UW-Madison PhD student and teaching assistant John Bennett, who is chronically disabled, said getting around campus has been a “generally low-problem,” but becomes more difficult once winter arrives. Bennett even chose his apartment based on its proximity to Vilas Communication Hall, where he spends most of his academic and work time.
Before returning to campus, Shircel spoke with McBurney Center representatives, who deemed her “temporarily disabled” and referred her to the UW-Madison accessible shuttle service.
The shuttle service is “very strict” about pickups and often misses her stop, leaving her without a way to get to class. According to Shircel, if she misses or is late to a ride, the service can cancel her scheduled rides for the rest of the day.
Shircel lives about a half mile down State Street, but the shuttle service does not have any off-campus pickups. Shircel said her professors have been accommodating, but that doesn’t stop her from worrying about absences.
“I feel afraid because I’m asking for too much,” she said. “I can’t even imagine getting up Bascom on my own…it’s not made for anyone who’s not able-bodied.”
Bennett has used the campus accessible shuttle service in the past when he had class in a building on Bascom Hill, and “found it to be a fine service” but said “it was hard to have to wait, especially when it was super cold out.”
Ongoing construction often blocks wheelchair accessible entrances to UW-Madison buildings and Shircel encountered buildings without working elevators or wheelchair-accessible entrances.

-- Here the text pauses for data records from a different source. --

Lemma nodes_only_is_part disk b b' j :
  nodes_only disk b b' -> tab_inv b -> is_part b' disk j = is_part b disk j.
Proof.
  intros (Hu & _ & Hd) (Hl & Hul & _). unfold is_part. rewrite Hu.
  destruct (ld (dev_used b) j) as [u|] eqn:E; [|done].
  destruct (ld_in (devices b) j) as [d Hj]; [rewrite Hl, <- Hul; by apply ld_Some_lt in E|].
  rewrite Hj. destruct (Hd j d Hj) as [->|(_ & v & ->)]; done.
Qed.

Lemma nodes_only_list disk b b' (n : nat) i :
  nodes_only disk b b' -> tab_inv b -> part_list b' disk n i = part_list b disk n i.
Proof.
  intros Hn Ht. revert i. induction n as [|n IH]; intros i; [done|]. cbn [part_list].
  by rewrite (nodes_only_is_part _ _ _ _ Hn Ht), IH.
Qed.

Lemma is_part_inv b disk j :
  is_part b disk j = true ->
  used b j /\ exists d, ld (devices b) j = Some d /\ d_parent d = Some disk.
Proof.
  unfold is_part, used. destruct (ld (dev_used b) j) as [u|]; [|done].
  destruct (ld (devices b) j) as [d|]; [|done]. intros H. b2p.
  match goal with E : bool_decide _ = true |- _ => apply bool_decide_eq_true in E end. eauto 10.
Qed.

Lemma is_part_intro b disk j d :
  used b j -> ld (devices b) j = Some d -> d_parent d = Some disk -> is_part b disk j = true.
Proof.
  intros (u & Hu & Hn) Hd Hp. unfold is_part. rewrite Hu, Hd, Hp.
  rewrite bool_decide_eq_true_2 by done. rewrite (proj2 (Z.eqb_neq u 0)) by done. done.
Qed.

(** *** Dropping a disk's partitions *)

Lemma drop_loop_ok disk (fuel : nat) i s :
  sys_inv s -> 0 <= i -> Z.max 0 (zlen (part_list (p_blk s) disk slots 0) - i) < Z.of_nat fuel ->
  exists s', drop_loop fuel disk i s = Some s' /\ sys_inv s' /\
    nodes_only disk (p_blk s) (p_blk s') /\ p_dev s' ⊆ p_dev s /\
    forall k j, i <= Z.of_nat k -> part_list (p_blk s) disk slots 0 !! k = Some j ->
      forall e, e ∈ p_dev s' -> e_drv e <> Some j.
Proof.
  revert i s. induction fuel as [|fuel IH]; intros i s Hs Hi Hf; [lia|].
  pose proof Hs as ((Ht & _) & _). cbn [drop_loop]. rewrite (part_count_list _ _ Ht). ob.
  set (L := part_list (p_blk s) disk slots 0) in *.
  destruct (i <? zlen L) eqn:E; cbn [negb]; b2p.
  2: { exists s. split; [done|]. split; [done|]. split; [auto|]. split; [done|].
       intros k j Hk Hj. apply lookup_lt_Some in Hj. unfold zlen in E. lia. }
  rewrite (part_at_list _ _ _ Ht Hi). ob. fold L.
  destruct (lookup_lt_is_Some_2 L (Z.to_nat i)) as [p Hp]; [unfold zlen in E; lia|]. rewrite Hp.
  destruct (is_part_inv (p_blk s) disk p) as (Hpu & d & Hd & Hpar).
  { eapply part_list_is. eapply list_elem_of_lookup_2, Hp. }
  destruct (devfs_remove_ok disk p d s Hs Hpu Hd Hpar) as (s1 & -> & Hs1 & Hn1 & Hsub1 & Hno1). ob.
  pose proof (nodes_only_list _ _ _ slots 0 Hn1 Ht) as HL.
  destruct (IH (i + 1) s1 Hs1) as (s2 & -> & Hs2 & Hn2 & Hsub2 & Hno2); [lia|rewrite HL; fold L; lia|].
  exists s2. split; [done|]. split; [done|]. split; [by eapply nodes_only_trans|].
  split; [by transitivity (p_dev s1)|]. intros k j Hk Hj e He.
  destruct (decide (Z.of_nat k = i)) as [Hki|].
  - replace j with p by (replace (Z.to_nat i) with k in Hp by lia; congruence).
    apply Hno1. by apply Hsub2.
  - apply (Hno2 k j); [lia| |done]. by rewrite HL.
Qed.

(** ** Scans *)

(** Every partition of [disk] satisfies [P] of its number, start, length,
    type and kind of label; other devices are those of [s0]. *)
Definition label_entry := Z -> Z -> Z -> Z -> Z -> Prop.

Definition part_sat (P : label_entry) (d : blkdev_t) : Prop :=
  P (d_part_no d) (d_start_lba d) (d_max_lba d) (d_ptype d) (d_table d).

Record scanned (s0 : parts D) (disk : Z) (P : label_entry) (s : parts D) : Prop := {
  sc_inv : sys_inv s;
  sc_medium : medium (p_blk s) = medium (p_blk s0);
  sc_disk : used (p_blk s) disk /\ exists d0 d, ld (devices (p_blk s0)) disk = Some d0 /\
    ld (devices (p_blk s)) disk = Some d /\ same_geom d0 d /\ d_parent d = None;
  sc_keep : forall j d, j <> disk -> d_parent d <> Some disk ->
    (used (p_blk s) j /\ ld (devices (p_blk s)) j = Some d) <->
    (used (p_blk s0) j /\ ld (devices (p_blk s0)) j = Some d);
  sc_parts : forall j d, used (p_blk s) j -> ld (devices (p_blk s)) j = Some d ->
    d_parent d = Some disk -> part_sat P d
}.

Lemma drop_disk_ok disk d s :
  sys_inv s -> used (p_blk s) disk -> ld (devices (p_blk s)) disk = Some d -> d_parent d = None ->
  exists s', part_drop_disk (Some disk) s = Some (s', 0) /\
    scanned s disk (fun _ _ _ _ _ => False) s'.
Proof.
  intros Hs Hu Hd Hpar. pose proof Hs as ((Ht & _) & _). unfold part_drop_disk.
  pose proof (part_list_len (p_blk s) disk slots 0) as Hlen.
  destruct (drop_loop_ok disk (S slots) 0 s Hs) as (s1 & -> & Hs1 & Hn & Hsub & Hno);
    [done|lia|]. ob.
  pose proof Hs1 as (Hb1 & Hdv1 & Hlk1). pose proof Hb1 as (Ht1 & _).
  destruct (clear_partitions_ok (Some disk) (p_blk s1) Hb1) as (b & n & He & Hb & Hm).
  unfold blkdev_clear_partitions in *.
  destruct (clear_loop_ok disk slots 0 0 (p_blk s1) Ht1) as
    (b' & c & He' & _ & _ & _ & Hgone & Hstay & Hkeep); [done..|].
  rewrite He in He'. injection He' as <- <-. rewrite He. ob.
  eexists. split; [done|]. pose proof Hn as (Hnu & Hnm & Hnd).
  assert (Hlk : forall e i, e ∈ p_dev s1 -> e_drv e = Some i -> forall d,
     ld (devices (p_blk s1)) i = Some d -> d_parent d <> Some disk).
  { intros e i He1 Hi d1 Hd1 Hp1. destruct (Hlk1 e i He1 Hi) as (Hiu & _).
    assert (Hin : i ∈ part_list (p_blk s) disk slots 0).
    { apply part_list_in; [pose proof (used_range _ _ Ht1 Hiu); done|].
      rewrite <- (nodes_only_is_part _ _ _ _ Hn Ht). by eapply is_part_intro. }
    apply list_elem_of_lookup in Hin as [k Hk]. by apply (Hno k i ltac:(lia) Hk e). }
  destruct (Hnd disk d Hd) as [Hd1|[Hx _]]; [|congruence].
  assert (Hu1 : used (p_blk s1) disk) by (unfold used; by rewrite Hnu).
  destruct (Hkeep disk d Hu1 Hd1) as [Hu2 Hd2]; [by rewrite Hpar|].
  assert (Hused : forall j, used b j -> 0 <= j < 0 + Z.of_nat slots).
  { intros j Hj. destruct (Hstay j Hj) as [Hj1 _]. pose proof (used_range _ _ Ht1 Hj1). done. }
  split; cbn [p_blk set_blk].
  - split; [done|]. split; [done|]. intros e i He1 Hi. cbn in He1. cbn [p_blk set_blk].
    destruct (Hlk1 e i He1 Hi) as (Hiu & d1 & t & Hd' & Hrest).
    destruct (Hkeep i d1 Hiu Hd') as [? ?]; [by eapply Hlk|]. eauto 10.
  - by rewrite Hm.
  - split; [done|]. exists d, d. repeat (split; [done|]). done.
  - intros j e Hj Hp. split.
    + intros [Hju Hje]. destruct (Hstay j Hju) as [Hj1 Hje1]. rewrite Hje in Hje1. symmetry in Hje1.
      split; [unfold used in *; by rewrite <- Hnu|].
      destruct (ld_in (devices (p_blk s)) j) as [e0 He0].
      { destruct Ht as (-> & _). by apply (used_range _ _ Ht1). }
      rewrite He0. destruct (Hnd j e0 He0) as [?|(Hp0 & v & ?)]; [congruence|].
      exfalso. apply Hp. by replace e with (with_registered v e0) by congruence.
    + intros [Hju Hje]. apply Hkeep; [unfold used in *; by rewrite Hnu| |done].
      destruct (Hnd j e Hje) as [?|[? _]]; [done|contradiction].
  - intros j e Hj He1 Hp. exfalso. by apply (Hgone j e Hj He1 (Hused j Hj)).
Qed.

(** Changing nodes of the disk's partitions does not matter to [scanned]. *)
Lemma scanned_nodes s0 disk P s s' :
  scanned s0 disk P s -> sys_inv s' -> nodes_only disk (p_blk s) (p_blk s') -> scanned s0 disk P s'.
Proof.
  intros [Hi Hm (Hu & d0 & d & Hd0 & Hd & Hg & Hpn) Hk Hp] Hs' (Nu & Nm & Nd).
  assert (Hus : forall j, used (p_blk s') j <-> used (p_blk s) j) by (intros j; unfold used; by rewrite Nu).
  assert (Hback : forall j e, used (p_blk s') j -> ld (devices (p_blk s')) j = Some e ->
    ld (devices (p_blk s)) j = Some e \/ exists v e0, ld (devices (p_blk s)) j = Some e0 /\
      d_parent e0 = Some disk /\ e = with_registered v e0).
  { intros j e Hj He. destruct Hi as ((Ht & _) & _).
    destruct (used_dev _ _ Ht (proj1 (Hus j) Hj)) as (e0 & He0 & _).
    destruct (Nd j e0 He0) as [?|(? & v & ?)]; [left; congruence|]. right. exists v, e0.
    split; [done|]. split; [done|congruence]. }
  split; [done|by rewrite Nm| | |].
  - split; [by apply Hus|]. exists d0, d. split; [done|].
    destruct (Nd disk d Hd) as [?|[? _]]; [done|congruence].
  - intros j e Hj Hpe. rewrite <- Hk, Hus by done. split; intros [Hju He]; (split; [done|]).
    + destruct (Hback j e) as [?|(v & e0 & _ & Hp0 & ->)]; [by apply Hus|done|done|]. by cbn in Hpe.
    + destruct (Nd j e He) as [?|[? _]]; [done|contradiction].
  - intros j e Hj He Hpe. destruct (Hback j e Hj He) as [?|(v & e0 & He0 & Hp0 & ->)].
    + apply (Hp j); [by apply Hus|done|done].
    + apply (Hp j e0); [by apply Hus|done|done].
Qed.

Lemma create_ok s0 disk P s part_no start len ptype table :
  scanned s0 disk P s -> is_u32 part_no -> 0 <= start -> 0 <= len -> P part_no start len ptype table ->
  exists s' r, part_create disk part_no start len ptype table s = Some (s', r) /\ scanned s0 disk P s'.
Proof.
  intros Hsc Hn Hst Hln HP. unfold part_create. case_if; [by eauto|]. b2p.
  assert (is_u32 start /\ is_u32 len) as [Hst' Hln'] by word_lia.
  rewrite !u32_small by done.
  pose proof Hsc as [Hi Hm (Hu & d0 & d & Hd0 & Hd & Hg & Hpn) Hk Hp]. pose proof Hi as (Hb & Hdv & Hlk).
  destruct (add_partition_ok disk part_no start len ptype table (p_blk s) Hb Hu Hn Hst' Hln')
    as (b & r & -> & Hb' & Hm' & Hold & Hnew & Hr). ob.
  destruct r as [p|].
  2: { subst b. eexists _, _. split; [done|]. by destruct s. }
  destruct Hr as (Hnp & Hpu & dp & Hdp & Hpp & E1 & E2 & E3 & E4 & E5 & _).
  assert (Hne : disk <> p) by (by intros ->).
  assert (Hsc' : scanned s0 disk P (set_blk b s)).
  { split; cbn [p_blk set_blk].
    - split; [done|]. split; [done|]. intros e i He Hie. destruct (Hlk e i He Hie) as (Hiu & Hrest).
      cbn [p_blk set_blk]. destruct (Hold i Hiu) as [? ->]. by split.
    - by rewrite Hm'.
    - destruct (Hold disk Hu) as [? ->]. split; [done|]. by exists d0, d.
    - intros j e Hj Hpe. rewrite <- Hk by done. split; intros [Hju He].
      + destruct (Hnew j Hju) as [Hjo|[= <-]]; [|congruence]. split; [done|].
        by rewrite <- (proj2 (Hold j Hjo)).
      + destruct (Hold j Hju) as [? ->]. by split.
    - intros j e Hj He Hpe. destruct (Hnew j Hj) as [Hjo|[= <-]].
      + apply (Hp j); [done| |done]. by rewrite <- (proj2 (Hold j Hjo)).
      + rewrite Hdp in He. injection He as <-. unfold part_sat. by rewrite E1, E2, E3, E4, E5. }
  destruct (devfs_add_ok disk p dp (set_blk b s)) as (s' & -> & Hs' & Hno); [apply Hsc'|done..|]. ob.
  eexists _, _. split; [done|]. by eapply scanned_nodes.
Qed.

“It’s hard to open the door — if next to impossible — and you have to ask students around you for help,” Shircel said. “And when you’re already in your situation, it’s hard to ask for help.”
An abundance of stairs and a lack of alternative ways to get down them has been frustrating for Shircel because she often had to ask fellow students for help getting into buildings
“I don’t know how I would’ve gotten up and down the curbs safely, since its been snowy and icy,” Shircel said.
After three months of not being able to walk, Shircel started to be able to put weight on her foot with her boot last week. However, Shircel said she worries about the ice becoming too much to deal with as weather worsens.
“Students without crutches fall all the time on the ice, so I’m really nervous about that,” Shircel said.
Shircel said she does not think the UW-Madison is accessible enough for students with disabilities.
“There’s a lot of work that needs to be done and you never notice it until you can’t do a lot of things,” Shircel said.
In contrast, Bennett said he considers the UW-Madison campus to be generally accessible, but thinks there’s room for improvement. According to Bennett, the university’s requirement that graduate students pay the same segregated fees as undergraduate students is particularly injurious to graduate student workers with disabilities.
“We’re sort of forced to do that just by dint of our employment status at the university,” Bennett said. “That is a big chunk of money that they just sucked back into the university system.”
Bennett said the university has been accommodating in providing accessible athletic equipment at facilities upon his request, but is inconvenienced by the absence of a wheelchair-accessible bathroom in Vilas Hall.
“To have to pay $700 a semester to work and learn in a building that is not accessible does not make a whole lot of sense to me,” Bennett said.
Vilas Communication Hall houses UW-Madison’s Journalism and Mass Communication department, which according to Bennett, is aware of and actively working to address its building’s inaccessibility.
Shircel also encouraged the university to make the campus more accessible. UW-Madison should follow Americans with Disabilities Act guidelines more closely, Shircel suggested, along with adding ramps, working elevators and other updates to older buildings on campus.
“They need to be very cautious and conscious of when they change the campus because that impacts students like me a lot,” Shircel said. “They need to do more.”